Celebrating Bradford’s heroines who fight for our rights

It takes courage to stand up for what you believe in, especially when the odds are stacked against you. Lillian Armitage had plenty and more than a century after she was jailed for her part in the suffragette movement, a Bradford street is being named after her.

Local teacher Lillian was Secretary of the Women’s Social and Political Union and clearly a very determined woman, so determined in fact that she attempted to enter the House of Commons on February 14 1907 to demand voting rights for women. Predictably, the Establishment was outraged. She was arrested, tried and sent to prison for two weeks.

Without the bravery of Lillian and others like her who fight for human rights, Britain would be a very backward place. It is great that our district is taking a stand and celebrating the contributions of these women through a new campaign called Pioneering Bradford Lasses, starting with Lillian Armitage Close at a new development on the corner of Green Lane and Lumb Lane.

Cllr Sarah Ferriby, portfolio holder for Better Health, Better Lives, told The Yorkshire Post: “I work in City Hall most days and while there are rightly many pictures of the old industrialists and aldermen who helped shape our district, these are by and large, male figures. This campaign offers the chance to redress this balance and promote more of our district’s pioneering lasses.

“I look forward to seeing more of the women from our past in my visits to City Hall, and indeed throughout the district and hope that Lillian Armitage will be the first of many women to be publicly honoured in in the district. By raising the profile of our Pioneering Lasses in Bradford we hope to inspire young women across the district to go on and make their own history.”

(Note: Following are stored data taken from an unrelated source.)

(** * void-template: a shallow embedding of [src/index.js]

    The module builds an in-memory tree of [Element]s and text and prints it as
    XHTML.  This development embeds the two classes of [src/index.js]
    ([Element] and [Document]) and proves or refutes the properties listed in
    the specification.

    Conventions.
    - A JavaScript string is its sequence of UTF-16 code units, a [list Z].
      Regular expressions with the [u] flag read it as code points
      ([codePoints]).
    - The per-object private state lives in the [shadowObjects] WeakMap; here
      it is the heap, a list of [Shadow] records indexed by the identity of
      the element (a [nat]).
    - Every method runs in the monad [M]: it reads and writes the heap and
      either returns, throws a [TypeError], or does not return.  A throw keeps
      the heap as it is at the moment of the throw, as in JavaScript. *)

From Stdlib Require Import ZArith Ascii String Sorted Permutation.
From stdpp Require Import base list.

Local Open Scope Z_scope.

(** ** Strings *)

Definition js_string := list Z.

(** Code units of an ASCII literal. *)
Definition js (s : string) : js_string :=
  map (fun a => Z.of_nat (nat_of_ascii a)) (list_ascii_of_string s).

Definition isHighSurrogate (u : Z) : bool := (0xD800 <=? u) && (u <=? 0xDBFF).
Definition isLowSurrogate (u : Z) : bool := (0xDC00 <=? u) && (u <=? 0xDFFF).

(** The code points a [u]-flag regular expression sees: a high surrogate
    followed by a low one is one supplementary code point, every other code
    unit (a lone surrogate too) stands for itself. *)
Fixpoint codePoints (s : js_string) : list Z :=
  match s with
  | [] => []
  | h :: t =>
      match t with
      | l :: t' =>
          if isHighSurrogate h && isLowSurrogate l
          then (0x10000 + (h - 0xD800) * 0x400 + (l - 0xDC00)) :: codePoints t'
          else h :: codePoints t
      | [] => [h]
      end
  end.

(** ** The two grammars *)

Definition inRange (lo hi c : Z) : bool := (lo <=? c) && (c <=? hi).

(** [[_A-Za-z]] *)
Definition nameStartChar (c : Z) : bool :=
  (c =? 0x5F) || inRange 0x41 0x5A c || inRange 0x61 0x7A c.

(** [[-_.A-Za-z0-9]] *)
Definition nameChar (c : Z) : bool :=
  (c =? 0x2D) || (c =? 0x5F) || (c =? 0x2E)
  || inRange 0x41 0x5A c || inRange 0x61 0x7A c || inRange 0x30 0x39 c.

(** S C* against a whole list (an NCName of ASCII letters). *)
Definition ncName (cs : list Z) : bool :=
  match cs with
  | [] => false
  | c :: rest => nameStartChar c && forallb nameChar rest
  end.

(** Splits at the first code point that is not a [nameChar]. *)
Fixpoint spanNameChars (cs : list Z) : list Z * list Z :=
  match cs with
  | [] => ([], [])
  | c :: rest =>
      if nameChar c
      then let '(a, b) := spanNameChars rest in (c :: a, b)
      else ([], cs)
  end.

(** [validateToken]: the anchored pattern  ^ S C* ( : S C* )? $  where S is
    the class [_A-Za-z] and C the class [-_.A-Za-z0-9].  The colon is not in
    C, so the first run of name characters ends either the string or at the
    one colon the optional group may take. *)
Definition validateToken (token : js_string) : bool :=
  match codePoints token with
  | [] => false
  | c :: rest =>
      nameStartChar c &&
      match spanNameChars rest with
      | (_, []) => true
      | (_, d :: local) => (d =? 0x3A) && ncName local
      end
  end.

(** The character class of [validateText], item by item as the source writes
    it: [\u{9}], [\u{a}], [\u{d}], [\u{20}-\u{d7ff}], [\u{e000}], [\u{fffd}],
    [\u{10000}-\u{10ffff}]. *)
Definition textChar (c : Z) : bool :=
  (c =? 0x9) || (c =? 0xA) || (c =? 0xD) || inRange 0x20 0xD7FF c
  || (c =? 0xE000) || (c =? 0xFFFD) || inRange 0x10000 0x10FFFF c.

(** [validateText]: the anchored star of that class, with the [u] flag. *)
Definition validateText (text : js_string) : bool :=
  forallb textChar (codePoints text).

(** The set the specification gives for the Text grammar. *)
Definition specTextChar (c : Z) : bool :=
  (c =? 0x9) || (c =? 0xA) || (c =? 0xD) || inRange 0x20 0xD7FF c
  || inRange 0xE000 0xFFFD c || inRange 0x10000 0x10FFFF c.

Definition specText (text : js_string) : Prop :=
  Forall (fun c => specTextChar c = true) (codePoints text).

(** ** Errors and outcomes *)

(** Every error of the source is a [TypeError]; the constructors are its
    messages.  The specification's names are given on the right. *)
Inductive TypeError : Type :=
| UnsafeTagName            (* 'Unsafe tag name'                 InvalidNameError *)
| InvalidTextData          (* 'Invalid text data'               InvalidTextError *)
| VoidElement              (* 'Void element'                    VoidElementError *)
| RawTextNoContents        (* 'Raw text elements should not have contents'
                                                                NotEscapableError *)
| AlreadyAChild            (* 'Already a child'                 AlreadyChildError *)
| RawTextNoElementChildren (* 'Raw text elements cannot have element children'
                                                                RawTextChildError *)
| CyclicReference          (* 'Cyclic reference'                CyclicReferenceError *)
| UnsafeAttributeName      (* 'Unsafe atttribute name'          InvalidNameError *)
| UnsafeAttributeValue.    (* 'Unsafe atttribute value'         InvalidTextError *)

(** What a call does: it returns, throws one of the errors of the source,
    runs forever ([Diverge], a walk through a cyclic chain of parents or
    children), or is handed an identity that no object has ([Stuck], which no
    JavaScript program can do).  Where the walk is a recursion, that of the
    getters through a cycle of children, a JavaScript engine stops it with a
    RangeError when its stack is full; that error is none of the source's and
    is [Diverge] here. *)
Inductive Outcome (A : Type) : Type :=
| Ret (a : A)
| Throw (e : TypeError)
| Diverge
| Stuck.
Arguments Ret {A} a.
Arguments Throw {A} e.
Arguments Diverge {A}.
Arguments Stuck {A}.

Definition obind {A B} (o : Outcome A) (k : A -> Outcome B) : Outcome B :=
  match o with
  | Ret a => k a
  | Throw e => Throw e
  | Diverge => Diverge
  | Stuck => Stuck
  end.

(** ** Escaping *)

(** [s.replace(/c/gu, r)] for a single BMP character [c]. *)
Definition replaceChar (c : Z) (r : js_string) (s : js_string) : js_string :=
  flat_map (fun u => if u =? c then r else [u]) s.

Definition AMP : js_string := Eval cbv in js "&amp;".
Definition LT : js_string := Eval cbv in js "&lt;".
Definition GT : js_string := Eval cbv in js "&gt;".
Definition APOS : js_string := Eval cbv in js "&apos;".
Definition QUOT : js_string := Eval cbv in js "&quot;".

(** The chain of five replacements of [escapeText], in the source's order. *)
Definition escapeChain (text : js_string) : js_string :=
  replaceChar 0x22 QUOT
    (replaceChar 0x27 APOS
      (replaceChar 0x3E GT
        (replaceChar 0x3C LT
          (replaceChar 0x26 AMP text)))).

Definition escapeText (text : js_string) : Outcome js_string :=
  if negb (validateText text) then Throw InvalidTextData
  else Ret (escapeChain text).

(** ** The heap of shadow objects *)

(** An entry of a children array: an Element (by identity) or a string. *)
Inductive Child : Type :=
| CElement (e : nat)
| CText (s : js_string).

(** The shadow object of an Element.  [children] is the array with its holes
    ([None]: a slot removed with [delete]); [parent] and [parentIndex] are
    [None] when the property is absent.  The [document] back-reference, which
    only [ownerDocument] reads, is left out. *)
Record Shadow : Type := mkShadow {
  attributes : list (js_string * js_string);
  children : list (option Child);
  realName : js_string;
  name : js_string;
  void : bool;
  raw : bool;
  escapable : bool;
  parent : option nat;
  parentIndex : option nat
}.

Definition with_children (cs : list (option Child)) (s : Shadow) : Shadow :=
  mkShadow (attributes s) cs (realName s) (name s) (void s) (raw s)
           (escapable s) (parent s) (parentIndex s).

Definition with_attributes (a : list (js_string * js_string)) (s : Shadow) : Shadow :=
  mkShadow a (children s) (realName s) (name s) (void s) (raw s)
           (escapable s) (parent s) (parentIndex s).

Definition with_parent (p i : option nat) (s : Shadow) : Shadow :=
  mkShadow (attributes s) (children s) (realName s) (name s) (void s) (raw s)
           (escapable s) p i.

Abbreviation Heap := (list Shadow).

(** ** The monad of methods *)

Definition M (A : Type) : Type := Heap -> Heap * Outcome A.

Definition ret {A} (a : A) : M A := fun h => (h, Ret a).
Definition throw {A} (e : TypeError) : M A := fun h => (h, Throw e).
Definition lift {A} (o : Outcome A) : M A := fun h => (h, o).

Definition bind {A B} (m : M A) (k : A -> M B) : M B := fun h =>
  match m h with
  | (h', Ret a) => k a h'
  | (h', Throw e) => (h', Throw e)
  | (h', Diverge) => (h', Diverge)
  | (h', Stuck) => (h', Stuck)
  end.

Declare Scope js_scope.
Delimit Scope js_scope with js_m.
Notation "'let*' x ':=' c 'in' k" := (bind c (fun x => k))
  (at level 10, x name, c at level 100, k at level 200) : js_scope.
Notation "c >> k" := (bind c (fun _ => k))
  (at level 90, right associativity) : js_scope.
Local Open Scope js_scope.

(** [getShadow (o)], for an object that has its shadow. *)
Definition getShadow (o : nat) : M Shadow := fun h =>
  match h !! o with
  | Some shadow => (h, Ret shadow)
  | None => (h, Stuck)
  end.

(** An assignment to (or [delete] of) properties of the shadow of [o]. *)
Definition modify (o : nat) (f : Shadow -> Shadow) : M unit := fun h =>
  match h !! o with
  | Some shadow => (<[o := f shadow]> h, Ret tt)
  | None => (h, Stuck)
  end.

(** The number of objects alive, plus one: no acyclic chain of parents or of
    children is that long. *)
Definition enoughFuel : M nat := fun h => (h, Ret (S (length h))).

Fixpoint forEach {A} (f : A -> M unit) (l : list A) : M unit :=
  match l with
  | [] => ret tt
  | x :: rest => f x >> forEach f rest
  end.

Fixpoint mapM {A B} (f : A -> M B) (l : list A) : M (list B) :=
  match l with
  | [] => ret []
  | x :: rest => let* y := f x in let* ys := mapM f rest in ret (y :: ys)
  end.

(** ** Element *)

Fixpoint str_eqb (a b : js_string) : bool :=
  match a, b with
  | [], [] => true
  | x :: a', y :: b' => (x =? y) && str_eqb a' b'
  | _, _ => false
  end.

(** [Array.prototype.includes] on an array of strings. *)
Definition includes (l : list js_string) (s : js_string) : bool :=
  existsb (str_eqb s) l.

Definition VOID_ELEMENTS : list js_string := Eval cbv in
  map js ["area"; "base"; "br"; "col"; "embed"; "hr"; "img"; "input"; "link";
          "meta"; "param"; "source"; "track"; "wbr"]%string.

Definition RAW_TEXT_ELEMENTS : list js_string := Eval cbv in
  map js ["script"; "style"]%string.

Definition ESCAPABLE_RAW_TEXT_ELEMENTS : list js_string := Eval cbv in
  map js ["textarea"; "title"]%string.

(** [toLowerCase] on the ASCII letters.  The constructor lower-cases a name
    only after [validateToken] accepted it, and such a name is ASCII. *)
Definition toLowerCase (s : js_string) : js_string :=
  map (fun c => if inRange 0x41 0x5A c then c + 0x20 else c) s.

There are many exceptional role models to be found in the Bradford civic community. Take the following as a few shining examples: Bradford Chamber chief executive Sandy Needham, Bradford Council leader Susan Hinchcliffe, council chief executive Kersten England, Bradford Literature Festival director Syima Aslam, manufacturing MD and LEP board member Joanna Robinson, charity chief Adeeba Malik, University of Bradford vice chancellor elect Shirley Congdon and health care commissioner Helen Hirst. I could go on.

We have many outstanding female entrepreneurs, such as Gemma Andrews, the 31-year-old co-founder and managing director of Superfood Market, who transformed a popular food blog into a successful whole foods supply business with annual sales reportedly nearing £10m.

She told The Yorkshire Post: “I really love my job and the business we have built over the best part of a decade. I’m really proud of all the work we do, but I’m especially proud of the hardworking and dedicated female team leaders, managers and department heads at Superfood Market.

“I hope that my leadership of the company serves as a positive example of modern times in business, and inspires other women to reach for positions at the highest level. I hope though my hard work and dedication I pave the way for fellow Yorkshire lasses like myself to pursue and achieve their dreams.”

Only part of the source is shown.